Being the desert, winter has passed quickly and since I won’t be here for summer, both season extremes have been folded away into my luggage and the wardrobe continues to be culled. Especially given the cat scratched little thread balls on nearly all of my pants, it’s all destined for the boxes and I am currently entertaining Courtney Carver’s 333 project and the ‘uniform’ people have adopted, and pondering some basics I could add for now – since I have no clue what my future currently holds.
Time is running low. I will soon hand in my notice and within weeks depart for home. When I think of my luggage and what’s in there already, I constantly ask the minimal questions – Will I use this? Do I need this? Is there joy or value for keeping it? Would I be happy to pay extra luggage if this item tips the scales? Will it end up in storage at home? Will it be better to stay here?
When I look around my house, I know I’m pretty well on track. There’s not much left in my living area. Just a few items from my kitchen will come with me, the rest belongs to this apartment. My spare room is all for donation and selling, which I will start to part with once my notice is handed in. Very little in my bathroom now will be packed, just a small toiletry bag of the everyday items – I can identify all the things that need using or will just be thrown instead. From my closet, I know from each trip we take that it all fits expertly in my one large suitcase. Combined, right now I would estimate my big and small luggage will total around 30kg which is the limit for our local airline. My carry-on will be my computer and hard drives, a couple of notebooks, a couple of books. Barely anything.
And I say this, and take a step back and say wow in a way that takes my breath away. When I think back to leaving Bahamas ten years ago, when I had a similar amount of time packing up, and still didn’t see/do everything I’d wanted, and freighted half a ton of stuff home, mostly years of paper and about 300 books, I shake my head. I feel speechless. That is the journey of minimalism right there, folks. A dozen cartons and suitcases down to 1 large 1 small. 500 kg down to 30 kg. I am proud, satisfied.

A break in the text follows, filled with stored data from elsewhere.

(* ===== verification/RegistryProps.v ===== *)
(** * Properties of the plugin registry

    Reachable registries satisfy [reg_ok]; the indexed lookup agrees with a
    scan of all declarations; registration and removal are inverse on routing;
    a stale disconnect cannot remove a newer registration; only the routed
    provider can consume a pending action; the two sweeps partition the
    pending actions. *)

From S2P Require Import Prelude Errors Wire Validate Registry RegistryInv.

(** ** Bulk evictions *)
Lemma pending_keys_elem sel r k :
  k ∈ pending_keys sel r <-> exists p, pending_actions r !! k = Some p /\ sel p = true.
Proof.
  unfold pending_keys. rewrite list_elem_of_fmap. setoid_rewrite list_elem_of_filter.
  split.
  - intros ([k' p] & -> & Hs & Hin). exists p. by rewrite <- elem_of_map_to_list.
  - intros (p & Hp & Hs). exists (k, p). by rewrite elem_of_map_to_list.
Qed.

Lemma pending_keys_NoDup sel r : NoDup (pending_keys sel r).
Proof.
  unfold pending_keys. eapply sublist_NoDup; [apply (NoDup_fst_map_to_list (pending_actions r))|].
  apply fmap_sublist, sublist_filter.
Qed.

Lemma take_keys_spec keys r r' l :
  NoDup keys -> (forall k, k ∈ keys -> is_Some (pending_actions r !! k)) ->
  take_keys keys r = (r', l) ->
  r' = set_pending (base.filter (fun kp => kp.1 ∉ keys) (pending_actions r)) r
  /\ l.*1 = keys
  /\ forall k p, (k, p) ∈ l <-> k ∈ keys /\ pending_actions r !! k = Some p.
Proof.
  revert r r' l. induction keys as [|k keys IH]; intros r r' l Hnd Hall; simpl.
  { intros [= <- <-]. split_and!; [|done|set_solver].
    rewrite map_filter_id by set_solver. by destruct r. }
  apply NoDup_cons in Hnd as [Hk Hnd]. unfold take_pending_action.
  destruct (Hall k) as [pk Hpk]; [set_solver|]. rewrite Hpk.
  destruct (take_keys _ _) as [r2 taken] eqn:Ht. intros [= <- <-].
  apply IH in Ht as (-> & Hl & Hin); [|done|].
  2: { intros k' Hk'. simpl. rewrite lookup_delete_ne; [|set_solver].
       apply Hall. set_solver. }
  split_and!; [|by rewrite fmap_cons, Hl|].
  - unfold set_pending; simpl; f_equal. apply map_eq. intros i. apply option_eq. intros p.
    rewrite !map_lookup_filter_Some, lookup_delete_Some. simpl. set_solver.
  - intros k' p'. rewrite elem_of_cons, Hin. simpl. rewrite lookup_delete_Some. split.
    + intros [[= -> ->]|[? [? ?]]]; set_solver.
    + intros [[->|?]%elem_of_cons ?]; [left; congruence|].
      destruct (decide (k' = k)); [naive_solver|]. naive_solver.
Qed.

(** What the three collect-then-take loops do: remove exactly the selected
    actions and return each of them once. *)
Lemma bulk_take_spec sel r r' l :
  take_keys (pending_keys sel r) r = (r', l) ->
  r' = set_pending (base.filter (fun kp => sel kp.2 = false) (pending_actions r)) r
  /\ NoDup l.*1
  /\ forall k p, (k, p) ∈ l <-> pending_actions r !! k = Some p /\ sel p = true.
Proof.
  intros H. apply take_keys_spec in H as (-> & Hl & Hin);
    [|apply pending_keys_NoDup|intros k (p & ? & ?)%pending_keys_elem; eauto].
  split_and!.
  - f_equal. apply map_filter_ext. intros k p Hp. simpl. rewrite pending_keys_elem.
    rewrite Hp. destruct (sel p) eqn:Hs; split; try done.
    + intros Hno. exfalso. apply Hno. eauto.
    + intros _ (p' & [= <-] & ?). congruence.
  - rewrite Hl. apply pending_keys_NoDup.
  - intros k p. rewrite Hin, pending_keys_elem. naive_solver.
Qed.

Lemma filter_sel_lookup {A} (sel : A -> bool) (m : gmap string A) k p :
  m !! k = Some p ->
  base.filter (fun kp => sel kp.2 = false) m !! k = if sel p then None else Some p.
Proof.
  intros Hp. destruct (sel p) eqn:Hs.
  - apply map_lookup_filter_None. right. intros x Hx. simpl. naive_solver congruence.
  - apply map_lookup_filter_Some. done.
Qed.

Lemma lookup_filter_none {A} (sel : A -> bool) (m : gmap string A) k :
  m !! k = None -> base.filter (fun kp => sel kp.2 = false) m !! k = None.
Proof. intros Hm. apply map_lookup_filter_None. by left. Qed.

And you know what else I noticed? Without the moving stress, with the clearer frame of mind and the achievable projects left to do, I am completely devoid of anxiety about leaving. I don’t cry, I’m not devastated. I simply know the time has come and I acknowledge and allow myself to feel sad to leave my kids behind and my friends, but whereas before I was devastated and would cry a pool of tears at the thought of going, this time, the emotional energy is healthier, the mental separation easier and literally it will be easier to go. To let go and embrace my new journey.